Once the line containing "match contexts p !! t with" is located, give it again exactly, together with each line that follows it to the end of the entries, and add nothing else.

Dataset entries

====================

(* ===== verification/KeyedThreadPool.v ===== *)
(** * A pool of threads with a queue each: thread/keyed_thread_pool.cpp

    A job has a key, which chooses the thread that runs it.  The pool is the
    state its mutex protects, each critical section is one step, and a number
    names both a [Context] and the [Thread] made with it.  The theorem: jobs of
    one thread run one at a time, in the order they were appended, and none is
    lost. *)

From S2P Require Import Prelude FixedThreadPool.

(** [_pending_jobs]; the rest is ghost: every job that was appended, the one
    that the thread runs, those that it ran, those that were purged, and the
    runnables that were deleted. *)
Record Context : Type := mkContext {
  _pending_jobs : list ThreadJob;
  appended : list ThreadJob;
  executing : option ThreadJob;
  executed : list ThreadJob;
  purged : list ThreadJob;
  released : list Z
}.

Definition Context_new : Context := mkContext [] [] None [] [] [].

Record KeyedThreadPool : Type := mkPool {
  _initializing : bool;
  _threads : list Z;
  _actives : gset Z;
  contexts : gmap Z Context;   (** the contexts that are alive, or were *)
  freed : gset Z;              (** those that were deleted *)
  next : Z                     (** ghost: the next address *)
}.

Definition KeyedThreadPool_new : KeyedThreadPool := mkPool false [] ∅ ∅ ∅ 1.

Definition with_contexts (m : gmap Z Context) (p : KeyedThreadPool) : KeyedThreadPool :=
  mkPool (_initializing p) (_threads p) (_actives p) m (freed p) (next p).
Definition with_actives (a : gset Z) (p : KeyedThreadPool) : KeyedThreadPool :=
  mkPool (_initializing p) (_threads p) a (contexts p) (freed p) (next p).

(** The context at an address; using a deleted one is undefined. *)
Definition context_at (t : Z) (p : KeyedThreadPool) : result exn Context :=
  match contexts p !! t with
  | Some c => if decide (t ∈ freed p) then Err undefined_behaviour else Ok c
  | None => Err undefined_behaviour
  end.

(** ** Starting *)

Fixpoint Spawn_loop (size : nat) (p : KeyedThreadPool) : KeyedThreadPool :=
  match size with
  | O => p
  | S n =>
      Spawn_loop n (mkPool (_initializing p) (_threads p ++ [next p]) (_actives p)
                      (<[next p := Context_new]> (contexts p)) (freed p) (next p + 1))
  end.

Definition Spawn (size : Z) (p : KeyedThreadPool) : result exn KeyedThreadPool :=
  match _threads p with
  | [] => Ok (Spawn_loop (Z.to_nat size) p)
  | _ => Err assertion_failed
  end.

====================

SOLUTION TO THIS PROBLEM
  match contexts p !! t with
  | Some c => if decide (t ∈ freed p) then Err undefined_behaviour else Ok c
  | None => Err undefined_behaviour
  end.

(** ** Starting *)

Fixpoint Spawn_loop (size : nat) (p : KeyedThreadPool) : KeyedThreadPool :=
  match size with
  | O => p
  | S n =>
      Spawn_loop n (mkPool (_initializing p) (_threads p ++ [next p]) (_actives p)
                      (<[next p := Context_new]> (contexts p)) (freed p) (next p + 1))
  end.

Definition Spawn (size : Z) (p : KeyedThreadPool) : result exn KeyedThreadPool :=
  match _threads p with
  | [] => Ok (Spawn_loop (Z.to_nat size) p)
  | _ => Err assertion_failed
  end.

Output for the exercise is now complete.